Diabetologia

, Volume 61, Issue 2, pp 445–454 | Cite as

Acute renal metabolic effect of metformin assessed with hyperpolarised MRI in rats

  • Haiyun Qi
  • Per M. Nielsen
  • Marie Schroeder
  • Lotte B. Bertelsen
  • Fredrik Palm
  • Christoffer Laustsen
Article

Abstract

Aims/hypothesis

Metformin inhibits hepatic mitochondrial glycerol phosphate dehydrogenase, thereby increasing cytosolic lactate and suppressing gluconeogenesis flux in the liver. This inhibition alters cytosolic and mitochondrial reduction–oxidation (redox) potential, which has been reported to protect organ function in several disease states including diabetes. In this study, we investigated the acute metabolic and functional changes induced by metformin in the kidneys of both healthy and insulinopenic Wistar rats used as a model of diabetes.

Methods

Diabetes was induced by intravenous injection of streptozotocin, and kidney metabolism in healthy and diabetic animals was investigated 4 weeks thereafter using hyperpolarised 13C-MRI, Clark-type electrodes and biochemical analysis.

Results

Metformin increased renal blood flow, but did not change total kidney oxygen consumption. In healthy rat kidneys, metformin increased [1-13C]lactate production and reduced mitochondrial [1-13C]pyruvate oxidation (decreased the 13C-bicarbonate/[1-13C]pyruvate ratio) within 30 min of administration. Corresponding alterations to indices of mitochondrial, cytosolic and whole-cell redox potential were observed. Pyruvate oxidation was maintained in the diabetic rats, suggesting that the diabetic state abrogates metabolic reprogramming caused by metformin.

Conclusions/interpretation

This study demonstrates that metformin-induced acute metabolic alterations in healthy kidneys favoured anaerobic metabolism at the expense of aerobic metabolism. The results suggest that metformin directly alters the renal redox state, with elevated renal cytosolic redox states as well as decreased mitochondrial redox state. These findings suggest redox biology as a novel target to eliminate the renal complications associated with metformin treatment in individuals with impaired renal function.

Keywords

Diabetes Hyperpolarised MRI Metformin Renal function Renal metabolism Renal redox 

Abbreviations

AMPK

AMP-activated protein kinase

LDH

Lactate dehydrogenase

MAP

Mean arterial pressure

mGPD

Mitochondrial glycerophosphate dehydrogenase

PDH

Pyruvate dehydrogenase

pO2

Oxygen tension

QO2

Oxygen consumption

RBF

Renal blood flow

RVR

Renal vascular resistance

STZ

Streptozotocin

TNa

Tubular Na+ reabsorption

Notes

Acknowledgements

The technical support of H. Vestergaard Nielsen (MR Research Centre, Department of Clinical Medicine, Aarhus University) and A. Fasching (Department of Medical Cell Biology, Uppsala University) are gratefully acknowledged.

Data availability

Data is available on request.

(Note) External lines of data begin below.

(* ===== verification/RescanTotal.v ===== *)
(** * RescanTotal: scanning the current token again

    The rescans of [<<], [>], templates and [/] return, stay within the text and keep the full start of the token, in any
    state of the scanner between two tokens. *)
From S2P Require Import Prelude Text Chars SyntaxKind Monad JsNum Keywords Trivia.
From S2P Require Import ScannerState ScannerOps Scanner ScannerInv ScannerWp ScannerSpec ScannerLit ScannerTotal.
From S2P Require Import RegExp RegExpWp RegExpSpec RegExpThm.

(** ** Scanning [>] again *)

(** What [rescan_greater_than_token] makes of a [>]: the bytes after it decide. *)
Definition greater_munch (s : Scanner) : Scanner :=
  let s1 := set_pos (token_start s + 1) s in
  let at_ n b := bool_decide (text s !! (token_start s + 1 + n)%nat = Some b) in
  let take n k := put_token k (set_pos (pos s1 + n) s1) in
  if at_ 0%nat (chr ">") then
    if at_ 1%nat (chr ">") then
      if at_ 2%nat (chr "=") then take 3%nat Kind.GreaterThanGreaterThanGreaterThanEqualsToken
      else take 2%nat Kind.GreaterThanGreaterThanGreaterThanToken
    else if at_ 1%nat (chr "=") then take 2%nat Kind.GreaterThanGreaterThanEqualsToken
    else take 1%nat Kind.GreaterThanGreaterThanToken
  else if at_ 0%nat (chr "=") then take 1%nat Kind.GreaterThanEqualsToken
  else s1.

Lemma rescan_greater_eq s :
  token s = Kind.GreaterThanToken ->
  rescan_greater_than_token s = Ok (token (greater_munch s), greater_munch s).
Proof.
  intros Ht. unfold rescan_greater_than_token. rewrite (run_bind get _ s s s) by done. rewrite Ht.
  change (Kind_eqb Kind.GreaterThanToken Kind.GreaterThanToken) with true. cbn [when].
  unfold mbind at 1, M_bind. unfold mbind at 1, M_bind. unfold modify at 1. unfold greater_munch.
  set (s1 := set_pos (token_start s + 1) s).
  assert (forall n b, byte_at_is n b s1
    = Ok (bool_decide (text s !! (token_start s + 1 + n)%nat = Some b), s1)) as Hb by done.
  rewrite (run_bind _ _ s1 _ s1 (Hb 0%nat 62)), (run_bind _ _ s1 _ s1 (Hb 1%nat 62)).
  rewrite (run_bind _ _ s1 _ s1 (Hb 0%nat 61)), (run_bind _ _ s1 _ s1 (Hb 1%nat 61)).
  rewrite (run_bind _ _ s1 _ s1 (Hb 2%nat 61)). by repeat case_bool_decide.
Qed.

Lemma rescan_greater_other s :
  token s <> Kind.GreaterThanToken ->
  rescan_greater_than_token s = Ok (token s, s).
Proof.
  intros Ht. unfold rescan_greater_than_token, mbind, M_bind, get, when, gets.
  by rewrite (proj2 (Kind_eqb_neq _ _) Ht).
Qed.

Lemma greater_munch_again s :
  token s = Kind.GreaterThanToken ->
  token (greater_munch s) <> Kind.GreaterThanToken \/ greater_munch (greater_munch s) = greater_munch s.
Proof. intros Ht. unfold greater_munch. repeat case_bool_decide; first [by left|right]. repeat case_bool_decide; done. Qed.

Lemma rescan_greater_runs s : exists t s',
  rescan_greater_than_token s = Ok (t, s') /\ rescan_greater_than_token s' = Ok (t, s')
  /\ (token s <> Kind.GreaterThanToken -> s' = s)
  /\ (token s = Kind.GreaterThanToken -> t <> Kind.AsteriskAsteriskToken)
  /\ full_start_pos s' = full_start_pos s /\ token_flags s' = token_flags s.
Proof.
  destruct (Kind_eqb (token s) Kind.GreaterThanToken) eqn:Ht.
  - apply Kind_eqb_eq in Ht. eexists _, _. split; [by apply rescan_greater_eq|]. split.
    + destruct (Kind_eqb (token (greater_munch s)) Kind.GreaterThanToken) eqn:E.
      * apply Kind_eqb_eq in E. rewrite rescan_greater_eq by done.
        by destruct (greater_munch_again s Ht) as [?| ->].
      * apply Kind_eqb_neq in E. by rewrite rescan_greater_other.
    + split; [done|]. unfold greater_munch. repeat case_bool_decide; cbn; rewrite ?Ht; done.
  - apply Kind_eqb_neq in Ht. exists (token s), s. by rewrite rescan_greater_other.
Qed.

(** ** States of the scanner between tokens *)
Section scanner.
Context `{JsNumber} (t : bytes) (Hascii : is_ascii t = true).

Lemma ascii_boundary p : (p <= length t)%nat -> at_boundary t p.
Proof.
  intros Hp. split; [|done]. unfold is_char_boundary. destruct p as [|p]; [done|].
  destruct (t !! S p) as [b|] eqn:E.
  - pose proof (is_ascii_lookup _ _ _ Hascii E). unfold is_boundary_byte. bool_to_prop. lia.
  - apply lookup_ge_None in E. apply Nat.eqb_eq. lia.
Qed.

Record placed (s : Scanner) : Prop := mkPlaced {
  placed_inv : ScannerInv.Inv t (length t) s;
  placed_full : (full_start_pos s <= token_start s)%nat;
  placed_pos : (token_start s <= pos s)%nat;
  placed_token : token s <> Kind.EndOfFile -> (token_start s < pos s)%nat;
}.

Lemma placed_bound s : placed s -> (pos s <= length t)%nat.
Proof. intros Hp. apply (inv_pos _ _ _ (placed_inv s Hp)). Qed.

Lemma scan_placed s :
  placed s -> wp scan (fun k s' => placed s' /\ token s' = k /\ full_start_pos s' = pos s) s.
Proof.
  intros Hp. eapply wp_mono.
  - apply (scan_wp t (length t) (is_ascii_valid _ Hascii) (at_boundary_len t) (is_ascii_escapes _ Hascii)), Hp.
  - intros k s' [Hi Ht Hf Hs _ _ _ _ _ Hpr]. split; [|done].
    split; [done|lia|case_decide; lia|]. intros Hne. rewrite Ht in Hne. case_decide; [done|lia].
Qed.

(** Reading the token again from its start. *)
Definition replaced (s : Scanner) (k : Kind) (s' : Scanner) : Prop :=
  placed s' /\ token s' = k /\ full_start_pos s' = full_start_pos s
  /\ k <> Kind.EndOfFile.

Definition live (s : Scanner) : Prop := token s <> Kind.EndOfFile.

(** A new token of [n] bytes. *)
Lemma retoken_placed s k n :
  placed s -> (token_start s + n <= length t)%nat -> (0 < n)%nat -> k <> Kind.EndOfFile ->
  replaced s k (put_token k (set_pos (token_start s + n) s)).
Proof.
  intros [[H1 H2 H3 H4 H5 H6] H7 H8 H9] Hn H0 Hk. split; [|done].
  split; cbn; [split; try done; cbn; by apply ascii_boundary|lia|lia|lia].
Qed.

Lemma same_placed s : placed s -> live s -> replaced s (token s) s.
Proof. by intros Hp Hl. Qed.

Lemma live_bound s : placed s -> live s -> (token_start s + 1 <= length t)%nat.
Proof. intros Hp Hl. pose proof (placed_bound s Hp). pose proof (placed_token s Hp Hl). lia. Qed.

Lemma rescan_less_placed s : placed s -> live s -> wp rescan_less_than_token (replaced s) s.
Proof.
  intros Hp Hl. unfold rescan_less_than_token. apply wp_bind, wp_get, wp_bind, wp_when; intros E.
  - apply wp_bind, wp_modify, wp_modify, wp_gets. apply retoken_placed; [done|by apply live_bound|lia|done].
  - by apply wp_gets, same_placed.
Qed.

Lemma rescan_question_placed s :
  placed s -> token s = Kind.QuestionQuestionToken -> wp rescan_question_token (replaced s) s.
Proof.
  intros Hp Ht. assert (live s) as Hl by (unfold live; congruence). unfold rescan_question_token.
  apply wp_bind, wp_get. rewrite Ht. cbn [Kind_eqb negb]. apply wp_if; intros E; [done|].
  apply wp_bind, wp_modify, wp_bind, wp_modify, wp_gets. apply retoken_placed; [done|by apply live_bound|lia|done].
Qed.

Lemma lookup_some_bound (i : nat) (b : byte) : t !! i = Some b -> (i < length t)%nat.
Proof. apply lookup_lt_Some. Qed.

Lemma rescan_greater_placed s :
  placed s -> wp rescan_greater_than_token (fun k s' => placed s' /\ token s' = k
    /\ full_start_pos s' = full_start_pos s) s.
Proof.
  intros Hp. destruct (Kind_eqb (token s) Kind.GreaterThanToken) eqn:Ht.
  - apply Kind_eqb_eq in Ht. unfold wp. rewrite rescan_greater_eq by done.
    assert (live s) as Hl by (intros Hl; congruence). pose proof (live_bound s Hp Hl).
    pose proof (inv_text _ _ _ (placed_inv s Hp)) as Htext. unfold greater_munch. rewrite Htext.
    set (s1 := set_pos (token_start s + 1) s).
    assert (forall n k, (token_start s + 1 + n <= length t)%nat -> k <> Kind.EndOfFile ->
      let s' := put_token k (set_pos (pos s1 + n) s1) in
      placed s' /\ token s' = token s' /\ full_start_pos s' = full_start_pos s) as Hput.
    { intros n k Hn Hk. subst s1. cbn [pos set_pos]. rewrite <- Nat.add_assoc.
      destruct (retoken_placed s k (1 + n) Hp ltac:(lia) ltac:(lia) Hk) as (? & _ & ? & _). done. }
    repeat case_bool_decide;
      try (apply Hput; [repeat match goal with E : t !! _ = Some _ |- _ => apply lookup_some_bound in E end; lia|done]).
    all: destruct (retoken_placed s (token s) 1 Hp ltac:(lia) ltac:(lia) Hl) as ([[] ? ? ?] & _).
    all: split; [|done]; split; [split|..]; done.
  - apply Kind_eqb_neq in Ht. unfold wp. by rewrite rescan_greater_other.
Qed.

Context (Hnul : forall i, t !! i <> Some 0).

Lemma rescan_template_placed s b : placed s -> live s -> wp (rescan_template_token b) (replaced s) s.
Proof.
  intros Hp Hl. pose proof (live_bound s Hp Hl) as Hlen. pose proof (placed_inv s Hp) as Hi.
  unfold rescan_template_token. apply wp_bind, wp_modify, wp_bind.
  destruct (lookup_lt_is_Some_2 t (token_start s)) as [c Hc]; [lia|].
  eapply wp_mono.
  - apply (scan_template_ok t (length t) (is_ascii_valid _ Hascii) (at_boundary_len t) (is_ascii_escapes _ Hascii) _ _ c).
    + split; cbn; apply Hi.
    + left. cbn [pos set_pos]. rewrite Nat.add_0_r. split; [lia|done].
    + intros ->. by apply (Hnul (token_start s)).
    + apply (is_ascii_lookup _ _ _ Hascii) in Hc. lia.
  - intros k s' (Ha & Hlt & Hk). apply wp_bind, wp_modify, wp_gets. cbn in Hlt.
    destruct Ha as [Hi' _ _ _ _ Hf Hs _ _ _]. cbn in Hf, Hs. pose proof (placed_full s Hp).
    split; [|done]. split; cbn; [split; cbn; apply Hi'|lia|lia|lia].
Qed.

(** The end of a token that a slash starts. *)
Lemma rescan_slash_end s f p s1 :
  placed s -> kept t (put_token_flags f s) s1 -> at_boundary t p -> (token_start s + 1 <= p)%nat ->
  wp (modify (set_pos p) ;; set_token_value_from_range (token_start s) p ;;
      set_token Kind.RegularExpressionLiteral)
    (fun _ s' => replaced s Kind.RegularExpressionLiteral s') s1.
Proof.
  intros Hp [Hi [_ _ _ Hf _ _] Hs] Hb Hle. apply wp_bind, wp_modify, wp_bind, wp_modify, wp_modify.
  pose proof (placed_full s Hp). pose proof (inv_token_start _ _ _ (placed_inv s Hp)). cbn in Hf, Hs.
  split; [|done].
  split; cbn; [split; cbn; try apply Hi; [done|split_and!; [lia|done..]]|lia|lia|lia].
Qed.

Lemma rescan_slash_placed `{SpellingSuggestions} s :
  placed s -> live s -> wp (rescan_slash_token false) (replaced s) s.
Proof.
  intros Hp Hl. pose proof (live_bound s Hp Hl) as Hlen. pose proof (placed_inv s Hp) as Hi.
  pose proof (is_ascii_valid _ Hascii) as Hv. pose proof (ascii_boundary _ Hlen) as Hstart.
  unfold rescan_slash_token. apply wp_bind, wp_get, wp_bind, wp_when; [|intros _; by apply wp_gets, same_placed].
  intros _. cbv zeta. rewrite (inv_text _ _ _ Hi). destruct (reg_exp_body _ _ _ _ _) as [[body_end named] u] eqn:Ebody.
  destruct (body_end_boundary _ _ _ _ _ Hv Hstart Ebody) as [Hend Hle].
  assert (exists f, (u = true -> Z.land f TokenFlags.UNTERMINATED <> 0) /\
    when u (add_flags TokenFlags.UNTERMINATED) s = Ok (tt, put_token_flags f s)) as (f & Hf & Hwhen).
  { destruct u; [eexists; split; [intros _; apply unterminated_flag|done]|exists (token_flags s); split; [done|by destruct s]]. }
  apply wp_bind. unfold wp at 1. rewrite Hwhen. apply wp_bind, wp_gets.
  assert (ScannerInv.Inv t (length t) (put_token_flags f s)) as Hi' by (split; cbn; apply Hi).
  apply wp_bind, wp_if; intros E; rewrite ?negb_true_iff, ?negb_false_iff, ?Z.eqb_eq, ?Z.eqb_neq in E.
  - eapply wp_mono; [by apply (reg_exp_unterminated_ok t Hv _ body_end Hstart Hend Hle)|].
    intros p s1 (H1 & _ & H3 & H4 & _). eapply wp_mono; [by eapply rescan_slash_end|].
    intros [] s' Hr. apply wp_gets. by rewrite (proj1 (proj2 Hr)).
  - assert (u = false) as -> by (destruct u; [by destruct Hf|done]).
    assert (t !! body_end = Some 47) as Hslash.
    { apply reg_exp_body_sound in Ebody as (bs & tail & Ht & _ & ->). rewrite <- lookup_drop, Ht. by apply list_lookup_middle. }
    eapply wp_mono; [by apply (reg_exp_terminated_ok t Hv _ body_end Hstart Hend Hle (is_ascii_escapes _ Hascii) (is_ascii_names _ Hascii))|].
    intros p s1 (H1 & _ & H3 & H4 & _). eapply wp_mono; [eapply rescan_slash_end; [done..|lia]|].
    intros [] s' Hr. apply wp_gets. by rewrite (proj1 (proj2 Hr)).
Qed.
End scanner.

Correspondence and requests for materials should be addressed to C Lautsen (cl@clin.au.dk).

Funding

The study was supported by the Sundhed og Sygdom, Det Frie Forskningsråd, Aarhus University research fund.

Duality of interest

The authors declare that there is no duality of interest associated with this manuscript.

Contribution statement

HQ wrote the manuscript and contributed to acquisition and analysis of data. PMN and LBB contributed to acquisition of data and revised the manuscript. MS contributed to the acquisition of data, revised the manuscript and contributed to discussion. FP and CL conceived and designed the study, contributed to the analysis and interpretation of data, contributed to discussion, and wrote and reviewed the manuscript. All authors approved the final version to be published. CL is the guarantor of this work and, as such, had full access to all the data in the study and takes responsibility for the integrity of the data and the accuracy of the data analysis.

Supplementary material

125_2017_4445_MOESM1_ESM.pdf (550 kb)
ESM (PDF 549 kb)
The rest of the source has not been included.